As the US Government has increased the pressure on hospitals and physicians to advance their healthcare information technologies, problems and deficiencies have been exposed such as: lack of interoperability between Emergency Medical Retrieval (EMR) vendors, Health Information Exchanges (HIEs) and Accountable Care Organizations (ACOs), inaccurate patient record matching, 8-10% national duplicate record rate, and multiple patient identities.
Other key problems include poor authentication mechanisms to access patient health care information used by most insurance carriers and government healthcare agencies. Such authentication mechanisms are often missing multi-factor authentication, using insecure magnetic stripe cards, and/or lacking service validation before payment is rendered. These registration and authentication mechanisms that use insecure magnetic stripe cards lack of multi-factor authentication and/or lacking service validation before payment is rendered. This leaves the door open to fraudulent criminal activity. Multi-factor authentication is now the recommended protocol that is described as: (a) who you are, (b) what you have, and (c) what you know. Internet logins with multiple security questions are of a single-factor authentication type.

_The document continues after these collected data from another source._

(** C8 (amended).  A status response that arrives is applied without any
    check against the current job: whatever job it carries becomes the
    current job, for the automatic and the manual status call alike. *)
Theorem status_response_always_applied
  (w : World) (req : nat) (now : Z) (updatedJob : obj) (p : Pending)
  (rest : list (nat * Pending)) :
  mounted w = true ->
  take_request req (inflight w) = Some (p, rest) ->
  is_status_call p = true ->
  currentJob (step w (Settle req now (Resolved updatedJob)))
  = Some (mkJob (nextId w) updatedJob)
  /\ job_status (step w (Settle req now (Resolved updatedJob)))
     = lookup "status" updatedJob.
Proof.
  intros M T S. pose proof (status_resolved_job w req now updatedJob p rest M T S) as E.
  split; [exact E|]. unfold job_status. rewrite E. reflexivity.
Qed.


(** X8.  Whenever an automatic poll of a job that is still pollable fails,
    the commit that follows finds [isFetchingStatus] changed and the effect
    sets up a new interval with the guard open: the job and the error message
    stay, and so does polling. *)
Lemma failed_poll_recreates_interval
  (w : World) (req : nat) (now : Z) (msg : option string) (operationId : value)
  (rest : list (nat * Pending)) :
  reachable w -> mounted w = true ->
  isFetchingStatus w = true ->
  pollable (currentJob w) = true ->
  take_request req (inflight w) = Some (PendingPoll operationId, rest) ->
  currentJob (step w (Settle req now (Threw msg))) = currentJob w
  /\ error (step w (Settle req now (Threw msg)))
     = Some (message_or msg "Failed to fetch video status from backend.")
  /\ exists j,
      currentJob w = Some j
      /\ timers (step w (Settle req now (Threw msg)))
         = [mkTimer (nextId w) (mkClosure j false)]
      /\ pollingIntervalRef (step w (Settle req now (Threw msg))) = Some (nextId w).
Proof.
  intros R M F P T. pose proof (reachable_ok w R) as OK.
  pose proof (reachable_synced w R M) as Sy. clear R.
  destruct (currentJob w) as [j|] eqn:J; [|discriminate P].
  unfold Poller.step.
  destruct (commit_state (handle (Settle req now (Threw msg)) w))
    as [C1 [_ [_ [C4 _]]]].
  rewrite C1, C4.
  assert (H : handle (Settle req now (Threw msg)) w
              = w |> withInflight rest
                  |> setError (Some (message_or msg
                                       "Failed to fetch video status from backend."))
                  |> clearPollingInterval |> setIsLoading false
                  |> setIsFetchingStatus false).
  { unfold Poller.handle. rewrite T. reflexivity. }
  rewrite H. clear H C1 C4. unfold deps in Sy.
  open_ok w OK;
    cbn [mounted currentJob isFetchingStatus inflight effectDeps] in *;
    subst; cbn [option_map] in *.
  all: unfold commit, effectBody, deps; run_code; rewrite P;
    unfold deps_eqb; cbn [fst snd addr option_map Bool.eqb];
    rewrite ?Nat.eqb_refl; cbn [andb]; run_code;
    unfold setInterval; run_code;
    split; [reflexivity|]; split; [reflexivity|];
    eexists; split; [reflexivity|]; split; reflexivity.
Qed.

Lemma run_reachable (es : list Event) :
  forall w, reachable w -> reachable (run DEFAULT_ASPECT_RATIO
                                        DEFAULT_DURATION_SECONDS
                                        DEFAULT_GENERATE_AUDIO w es).
Proof.
  induction es as [|e es IH]; intros w R; [exact R|].
  cbn [run fold_left]. apply IH. apply reach_step, R.
Qed.

(** X6.  The guard of the interval callback: in every reachable state in
    which [isFetchingStatus] is set, a tick of the live interval changes
    nothing and starts no request. *)
Lemma tick_guarded (w : World) (id : nat) :
  reachable w -> isFetchingStatus w = true -> step w (Tick id) = w.
Proof.
  intros R F. pose proof (reachable_ok w R) as OK.
  pose proof (reachable_synced w R) as Sy.
  unfold Poller.step. destruct (mounted w) eqn:M; [|reflexivity].
  specialize (Sy M).
  assert (H : handle (Tick id) w = w).
  { unfold Poller.handle, find_timer, intervalCallback.
    destruct w as [m cj cp ii ar du ga il ifs er [i|] ed [|t [|t' ts]] rq nx];
      unfold timers_ok in OK; cbn in OK; try contradiction; [|reflexivity].
    destruct OK as [_ OK]. cbn [isFetchingStatus] in F. subst ifs.
    unfold deps in Sy. cbn [effectDeps currentJob isFetchingStatus] in Sy.
    subst ed. cbn [snd] in OK. cbn [timers find].
    destruct (Nat.eqb (timer_id t) id); [|reflexivity].
    rewrite OK. reflexivity. }
  rewrite H. apply commit_unchanged, Sy.
Qed.

(** *** What one event's code can do before the commit *)

Lemma advanced_refl (w : World) : advanced w w.
Proof.
  unfold advanced. repeat split; auto using incl_refl.
Qed.

Ltac setter_adv :=
  let w0 := fresh "w0" in
  let w := fresh "w" in
  let H := fresh "H" in
  intros w0 w H;
  lazymatch goal with |- advanced _ (?f _ w) => unfold f end;
  let M := fresh "M" in
  destruct (mounted w) eqn:M; [|exact H];
  unfold advanced, fresh_ok in *; cbn; rewrite <- M; exact H.

Lemma setCurrentPrompt_adv v : forall w0 w, advanced w0 w -> advanced w0 (setCurrentPrompt v w).
Proof. setter_adv. Qed.
Lemma setInitialImage_adv v : forall w0 w, advanced w0 w -> advanced w0 (setInitialImage v w).
Proof. setter_adv. Qed.
Lemma setAspectRatio_adv v : forall w0 w, advanced w0 w -> advanced w0 (setAspectRatio v w).
Proof. setter_adv. Qed.
Lemma setDuration_adv v : forall w0 w, advanced w0 w -> advanced w0 (setDuration v w).
Proof. setter_adv. Qed.
Lemma setGenerateAudio_adv v : forall w0 w, advanced w0 w -> advanced w0 (setGenerateAudio v w).
Proof. setter_adv. Qed.
Lemma setIsLoading_adv v : forall w0 w, advanced w0 w -> advanced w0 (setIsLoading v w).
Proof. setter_adv. Qed.
Lemma setIsFetchingStatus_adv v :
  forall w0 w, advanced w0 w -> advanced w0 (setIsFetchingStatus v w).
Proof. setter_adv. Qed.
Lemma setError_adv v : forall w0 w, advanced w0 w -> advanced w0 (setError v w).
Proof. setter_adv. Qed.
Lemma withInflight_adv l : forall w0 w, advanced w0 w -> advanced w0 (withInflight l w).
Proof. intros w0 w H. exact H. Qed.

Ltac adv_split := split; [|split; [|split; [|split; [|split]]]].

Lemma setCurrentJob_None_adv :
  forall w0 w, advanced w0 w -> advanced w0 (setCurrentJob None w).
Proof.
  intros w0 w H. unfold setCurrentJob. destruct (mounted w) eqn:M; [|exact H].
  destruct H as (T & E & Mo & N & J & F).
  unfold advanced, fresh_ok. cbn. adv_split; auto. congruence.
Qed.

Multi-factor authentication would include a security token [such as a smart card (microchip)] as what you have and a PIN code as what you know or a picture on the registration system as who you are. Additionally, insecure magnetic stripe credit cards (wherein information is stored in plain text) have led to significant criminal cyber theft including the theft of over 70 million pieces of credit card information. Medicare identity mechanisms for seniors deploy insecure identity cards with only the name and ID on the front of the card. Medicare fraud accounts for over $60-100 billion annually. Most of the Medicare fraud is the result of criminal billing fraud which would have been prevented if proper patient authentication and verification of services was delivered through patient authorization at point of service.
Additionally, any “internal ID” on medical devices such as an SKU, or product ID may be vulnerable to sequence copying. This vulnerability to medical devices has caused significant problems with fraudulent duplication of medical devices, manufactured products, and pharmaceuticals such as pills.